Dans le livre, une famille accueille l’oncle Ted, sans se douter de la menace que représente ce nouveau venu. Seul Thor, le berger allemand, soupçonne Ted de dissimuler ses véritables intentions. Flairant là un danger pour les autres membres de la famille, Thor prend alors très à cœur son devoir de protection de sa meute.
Chien domestiqué vs homme-loup
Quelques différences sont perceptibles entre le livre et le film. Par exemple, la famille recueillant Ted n’est plus composée que d’une mère et d’un fils alors que dans le roman elle était complète et avec trois enfants. Ces choix permettent de simplifier le script et par voie de conséquence, de diminuer le budget. En revanche, l’histoire n’est plus racontée du point de vue de Thor, ce qui change naturellement le ton de l’histoire. Quoi qu’il en soit, Pleine Lune reste intéressant et s’avère même une œuvre très originale dans le genre.
D’abord parce que le film signé Eric Red conserve l’essentiel qui faisait la saveur du livre, à savoir la confrontation entre les deux animaux. Ainsi, la nécessité pour Thor de protéger sa famille est prégnante tout au long du métrage. Tout comme son trouble d’ailleurs face à cet humain pas comme les autres. En conséquence, le chien ne parvient pas à déterminer la nature de la menace qui pèse sur eux. Au final, en évitant l’anthropomorphisme tout en prenant bien garde de ne pas attribuer à Thor la capacité de raisonner comme un être humain, Pleine Lune parvient à conserver une certaine crédibilité.

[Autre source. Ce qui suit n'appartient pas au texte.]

(** ** The fold *)

Record LinkFold := { lf_records : list KeyRecord; lf_archives : list string; lf_bundled : list BundledArchive }.
Definition emit (st : LinkFold) (records : list KeyRecord) (archives : list string) (bundled : list BundledArchive) : LinkFold :=
  {| lf_records := (lf_records st ++ records)%list; lf_archives := (lf_archives st ++ archives)%list;
     lf_bundled := (lf_bundled st ++ bundled)%list |}.
Section Libraries.
Context (args : RustcArgs) (native framework lib_dirs library_dirs : list string) (target : string).
Definition links : bool := invokes_linker args.
Definition hash_archive (path : string) : result KeyError string := lp_hash_static_lib io path (linked_archive_use args).
Definition target_features : list string :=
  omap snd (List.filter (fun kv => String.eqb kv.1 "target-feature") (ra_codegen_opts args)).
Definition hashed (path : option string) : result KeyError (option (string * string)) :=
  match path with
  | Some p => h ← hash_archive p; Ok (Some (p, h))
  | None => Ok None
  end.
(** One effective [-l] spec: the archive it stands for. *)
Definition library_archive (lib : string) : result KeyError (option (string * string)) :=
  resolved ← resolve_native_static_lib args lib (if links then lib_dirs else native) links;
  _ ← ensure (negb (negb (is_some resolved) && (if static_lib_spec lib is StaticArchive _ _ _ then true else false)
                    && unresolved_static_lib_is_error links)) (StaticLibMissing lib);
  resolved ← (if negb (is_some resolved) && links
              then hashed ('(name, verbatim) ← unix_library_request lib;
                           resolve_unix_library name verbatim library_dirs
                             (prefers_static_libraries target_features target) (shared_library_extensions target))
              else Ok resolved);
  match (if links then framework_request lib else None) with
  | Some name =>
      binary ← resolve_static_framework name framework;
      match binary with Some b => hashed (Some b) | None => Ok resolved end
  | None => Ok resolved
  end.
(** What the rlib carries of a [static] spec is asked before the other rules. *)
Definition bundle_of (lib : string) : result KeyError (list BundledArchive) :=
  resolved ← resolve_native_static_lib args lib (if links then lib_dirs else native) links;
  Ok (match resolved, rlib_bundle (static_lib_spec lib) (emits_rlib args) (packs_bundled_libs (ra_unstable_flags args)) with
      | Some (path, _), Some packed => [{| ba_path := path; ba_packed := packed |}]
      | _, _ => []
      end).
Definition library_step (effective : gmap nat string) (st : LinkFold) (il : nat * string) : result KeyError LinkFold :=
  let st := emit st [KText "link_lib:" il.2] [] [] in
  match effective !! il.1 with
  | None => Ok st
  | Some lib =>
      _ ← ensure (negb (links && is_link_arg_spec lib)) (RawLinkArg lib);
      archive ← library_archive lib;
      bundled ← bundle_of lib;
      Ok (match archive with
          | Some (path, content_hash) => emit st [KText "link_lib_content:" content_hash] [path] bundled
          | None => emit st [] [] bundled
          end)
  end.
Definition file_step (st : LinkFold) (ifile : nat * string) : result KeyError LinkFold :=
  _ ← ensure (lp_is_file io ifile.2) (LinkInputMissing ifile.2);
  digest ← (if is_native_archive_name (to_string_lossy ifile.2) then hash_archive ifile.2 else lp_hash io ifile.2);
  Ok (emit st [KField "link_arg_input.v1:" (fmt_dec (Z.of_nat ifile.1) ++ "=" ++ digest)%string] [] []).
Definition link_arg_library_step (st : LinkFold) (irequest : nat * (string * bool)) : result KeyError LinkFold :=
  let '(index, (name, verbatim)) := irequest in
  match resolve_unix_library name verbatim library_dirs true (shared_library_extensions target) with
  | None => Ok st
  | Some path =>
      digest ← hash_archive path;
      Ok (emit st [KField "link_arg_library.v1:" (fmt_dec (Z.of_nat index) ++ "=" ++ digest)%string] [path] [])
  end.
End Libraries.
(** Off Windows every link is a Unix link. *)
Definition fold_native_link_inputs (args : RustcArgs) (native framework : list string) (context : NativeLinkContext)
    : result KeyError (list KeyRecord * KeyedNativeArchives) :=
  let links := invokes_linker args in
  arguments ← (if links then unix_link_arguments args else Ok no_inputs);
  dirs ← resolve_inputs (la_dirs arguments);
  files ← resolve_inputs (la_files arguments);
  let lib_dirs := (native ++ dirs)%list in
  let library_dirs := (lib_dirs ++ nc_default_dirs context)%list in
  apple ← (if links && contains "-apple-" (nc_target context)
           then names ← lp_apple_install_names io;
                Ok (KField "apple_install_names.v1:" "" :: map (KField "apple_install_name.v1:") names)
           else Ok []);
  let start := {| lf_records := apple; lf_archives := []; lf_bundled := [] |} in
  let libs := ra_link_libs args in
  st ← try_fold (library_step args native framework lib_dirs library_dirs (nc_target context) (effective_native_libraries libs))
         start (imap pair libs);
  st ← try_fold (file_step args) st (imap pair files);
  st ← try_fold (link_arg_library_step args library_dirs (nc_target context)) st (imap pair (la_libs arguments));
  '(scan, scanned) ← fold_native_dir_archives native_dir_archives (hash_archive args) (native_scan_dirs args lib_dirs context);
  '(frameworks, found) ← (if links
     then fold_native_dir_archives native_dir_static_frameworks (hash_archive args) (scanned_dirs_for context framework)
     else Ok ([], []));
  let st := emit (emit st scan scanned []) frameworks found [] in
  Ok (lf_records st,
      {| kn_archives := lf_archives st; kn_bundled := lf_bundled st;
         kn_dirs := if emits_rlib args then scanned_dirs_for context native else [] |}).
End Folding.
Definition needs_native_bundle_audit (args : RustcArgs) (native_dirs : list string) : bool :=
  emits_rlib args && negb (bool_decide (native_dirs = [])).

Michael Paré en loup-garou pas comme les autres
Ted est incarné par Michael Paré, acteur très populaire durant les années 80 où il tenait le haut de l’affiche dans des films comme Les Rues de feu (1984) ou Philadelphia Experiment (1984). Il donne corps à un personnage très original dès le premier abord et évoluant durant le métrage. Au début, il apparaît clairement comme la victime d’une terrible malédiction puisqu’il n’a pas seulement perdu sa bien-aimée. En effet, il doit de surcroît se retirer du monde pour prévenir les drames lorsqu’il se transforme.
Ses contradictions apparaissent néanmoins lors de ses affrontements avec Thor. La rivalité qui naît entre Ted et le berger allemand révèle finalement l’animal qui est en lui, et son instinct de survie. Petit à petit, la pulsion s’impose et prend l’avantage sur son humanité. À la fin du film, la créature en vient à raisonner comme une bête, considérant alors sa famille comme une meute à dominer.

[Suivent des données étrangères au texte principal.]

(* ===== verification/EnvDepProofs.v ===== *)
(** * Environment dependencies: proofs

    A memoised scan answers what a scan of the content would; a value becomes a
    sentinel only when no source reads it; lexical resolution is the collapse of
    the components of a path. *)

From S2P Require Import Prelude Strings Codec StorePolicy PePdb CargoLayout RustcArgs RustcPolicy PathNormalizer PathNormalizerProofs KeyFold NativeLink SourceScan ScanTotal ScanSpec ScanCorrect EnvDeps.
#[local] Open Scope string_scope.
#[local] Open Scope Z_scope.

(** ** Memoised scans *)

Lemma from_memo_code_spec code u : from_memo_code code = Some u <-> code = memo_code u.
Proof.
  split; [|by intros ->; destruct u as [| |[]|[]|]].
  unfold from_memo_code. intros H. repeat (case_match; simplify_eq/=; try done).
Qed.
Lemma source_env_dep_use_total bytes var : exists u, source_env_dep_use_bytes bytes var = Ok u.
Proof. eexists. by apply source_scan_at. Qed.
Lemma scan_bytes_total bytes var : exists u, scan_bytes bytes var = Ok u.
Proof.
  unfold scan_bytes, source_env_dep_use. destruct (from_utf8 _) as [s|]; [apply source_env_dep_use_total|].
  destruct (source_env_dep_use_total (list_ascii_of_string bytes) var) as [u ->]. cbn. eauto.
Qed.

Section Memo.
Context (blake3_hex : string -> string) {F : Type} `{EqDecision F} (fs : @Sources F).

(** [u] is the answer for some content with this hash. *)
Definition answers (h var : string) (u : SourceEnvDepUse) : Prop :=
  exists content, blake3_hex content = h /\ scan_bytes content var = Ok u.
(** Every memoised answer came from a scan of this scanner. *)
Definition memo_ok (m : UseMemo) : Prop :=
  (forall h var u, um_env_dep_uses m !! (h, var) = Some u -> answers h var u)
  /\ (forall h var code u, um_rows m !! (h, var) = Some (SOURCE_ENV_DEP_SCANNER_VERSION, code) ->
        from_memo_code code = Some u -> answers h var u).

Lemma remember_ok m h var u : memo_ok m -> answers h var u -> memo_ok (remember_use m h var u).
Proof.
  intros [H1 H2] Hu. split; [|done]. intros h' var' u'. cbn.
  rewrite lookup_insert. case_decide; [|by apply H1]. intros [= <-]. by simplify_eq/=.
Qed.
Lemma put_row_ok m h var u :
  memo_ok m -> answers h var u -> memo_ok (put_source_env_dep_use m h var SOURCE_ENV_DEP_SCANNER_VERSION (memo_code u)).
Proof.
  intros [H1 H2] Hu. split; [done|]. intros h' var' code u'. cbn.
  rewrite lookup_insert. case_decide; [|by apply H2]. intros [= <-] Hc%from_memo_code_spec.
  assert (u' = u) as -> by (by destruct u as [| |[]|[]|], u' as [| |[]|[]|]). by simplify_eq/=.
Qed.
Lemma scan_env_dep_use_ok path var h m u m' :
  memo_ok m -> scan_env_dep_use blake3_hex fs path var h m = Ok (u, m') -> memo_ok m' /\ answers h var u.
Proof.
  unfold scan_env_dep_use. intros Hm Hr. apply bind_Ok in Hr as (p & _ & Hr). apply bind_Ok in Hr as (bytes & _ & Hr).
  apply bind_Ok in Hr as (_ & Hh%ensure_Ok%String.eqb_eq & Hr). apply bind_Ok in Hr as (u0 & Hs%with_context_Ok & [= -> <-]).
  assert (answers h var u) as Hu.
  { exists bytes. split; [done|]. by destruct (scan_bytes bytes var); simplify_eq/=. }
  split; [|done]. apply remember_ok; [|done]. destruct (um_db m); [by apply put_row_ok|done].
Qed.
Lemma env_dep_use_for_hash_ok path var h m u m' :
  memo_ok m -> env_dep_use_for_hash blake3_hex fs path var h m = Ok (u, m') -> memo_ok m' /\ answers h var u.
Proof.
  unfold env_dep_use_for_hash. intros Hm. destruct (um_env_dep_uses m !! (h, var)) as [u0|] eqn:Hu.
  { intros [= -> ->]. split; [done|]. by apply Hm. }
  destruct (_ ≫= from_memo_code) as [u0|] eqn:Hrow; [|by apply scan_env_dep_use_ok].
  intros [= <- <-]. apply bind_Some in Hrow as (code & Hc & Hcode).
  assert (answers h var u0) as Ha; [|split; [by apply remember_ok|done]].
  destruct (um_db m); [|done]. unfold get_source_env_dep_use in Hc. apply bind_Some in Hc as ([s c] & Hrow & Hs).
  destruct (Z.eqb_spec s SOURCE_ENV_DEP_SCANNER_VERSION) as [->|]; [|done]. injection Hs as ->. by eapply Hm.
Qed.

Certes, cette évolution ne s’avère pas toujours dessinée de la manière la plus adroite qui soit mais avec un peu d’imagination, on peut facilement combler les trous. En tout état de cause, l’idée avancée dans le film qui présente le fait que la malédiction et les nuits de pleine lune ne sont pas les seuls éléments capables de contaminer le comportement humain de Ted se révèle intéressant et très original.
Un loup-garou fantastique
En termes de maquillage et d’effets spéciaux, Pleine Lune n’hésite pas à verser dans le gore. Par ailleurs, le loup-garou est superbe, imposant et majestueux. Les responsables des trucages livrent une créature dans la lignée de ce qui se fait de mieux dans le genre. La déception est d’autant plus grande lorsque l’on découvre la scène de transformation, réalisée à l’aide d’un vulgaire effet de morphing. Très à la mode dans les années 90, ce moyen pour illustrer un changement de forme fait figure de passe-passe particulièrement bas de gamme aujourd’hui.

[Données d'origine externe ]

(* ===== verification/KeyInputs.v ===== *)
(** * What a key determines

    Two compilations with one key were given the same inputs: the records of a
    section are read back as the inputs they came from. *)

From S2P Require Import Prelude Strings Codec StorePolicy CargoLayout RustcArgs RustcPolicy PathNormalizer PathNormalizerProofs KeyFold NativeLink DepInfoText SourceScan EnvDeps KeyRecipe KeyProofs KeySound.
#[local] Open Scope string_scope.
#[local] Open Scope Z_scope.

(** ** Selecting records *)

Lemma only_map {A} labels (b : bool) (f : A -> KeyRecord) xs :
  (forall x, under labels (f x) = b) -> only labels (map f xs) = if b then map f xs else [].
Proof.
  intros Hf. unfold only. induction xs as [|x xs IH]; cbn [map List.filter]; [by destruct b|].
  rewrite Hf, IH. by destruct b.
Qed.
Lemma only_flat_map {A} labels (b : bool) (f : A -> list KeyRecord) xs :
  (forall x, only labels (f x) = if b then f x else []) -> only labels (flat_map f xs) = if b then flat_map f xs else [].
Proof.
  intros Hf. induction xs as [|x xs IH]; cbn [flat_map]; [by destruct b|]. rewrite only_app, Hf, IH. by destruct b.
Qed.
Lemma only_none labels rs : forallb (fun r => negb (under labels r)) rs = true -> only labels rs = [].
Proof.
  unfold only. induction rs as [|r rs IH]; cbn [forallb List.filter]; [done|]. intros [Hr%negb_true_iff Hs]%andb_prop.
  rewrite Hr. by apply IH.
Qed.
Lemma only_all labels rs : forallb (under labels) rs = true -> only labels rs = rs.
Proof.
  unfold only. induction rs as [|r rs IH]; cbn [forallb List.filter]; [done|]. intros [-> Hs]%andb_prop. by rewrite IH.
Qed.
Lemma only_cons labels r rs : only labels (r :: rs) = if under labels r then r :: only labels rs else only labels rs.
Proof. done. Qed.
#[export] Instance KText_inj l : Inj (=) (=) (KText l).
Proof. by intros ?? [=]. Qed.
#[export] Instance KField_inj l : Inj (=) (=) (KField l).
Proof. by intros ?? [=]. Qed.
Lemma texts_inj l xs ys : map (KText l) xs = map (KText l) ys -> xs = ys.
Proof. apply (inj (fmap (KText l))). Qed.
Lemma fields_inj l xs ys : map (KField l) xs = map (KField l) ys -> xs = ys.
Proof. apply (inj (fmap (KField l))). Qed.
Lemma option_list_inj {A} (x y : option A) : option_list x = option_list y -> x = y.
Proof. by destruct x, y; intros [=]; subst. Qed.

Pleine Lune restera malgré tout une sévère déconvenue pour Eric Red, pourtant habitué aux succès. En effet, en tant que scénariste, il est l’auteur de deux films phare des années 80 : Hitcher et Aux frontières de l’aube. Pleine Lune, pour sa part, ne rapporte à son producteur qu’un million de dollars contre sept engagés. L’échec commercial est si cuisant que le métrage ne sort pas au cinéma en Europe. C’est sans doute la raison pour laquelle cette honnête série B demeure si obscure, malgré ses nombreux atouts.
Bad Moon – USA – 1996 ; réalisation : Eric Red ; interprètes : Mariel Hemingway, Michael Paré, Mason Gamble, Ken Pogue, Hrothgar Mathews…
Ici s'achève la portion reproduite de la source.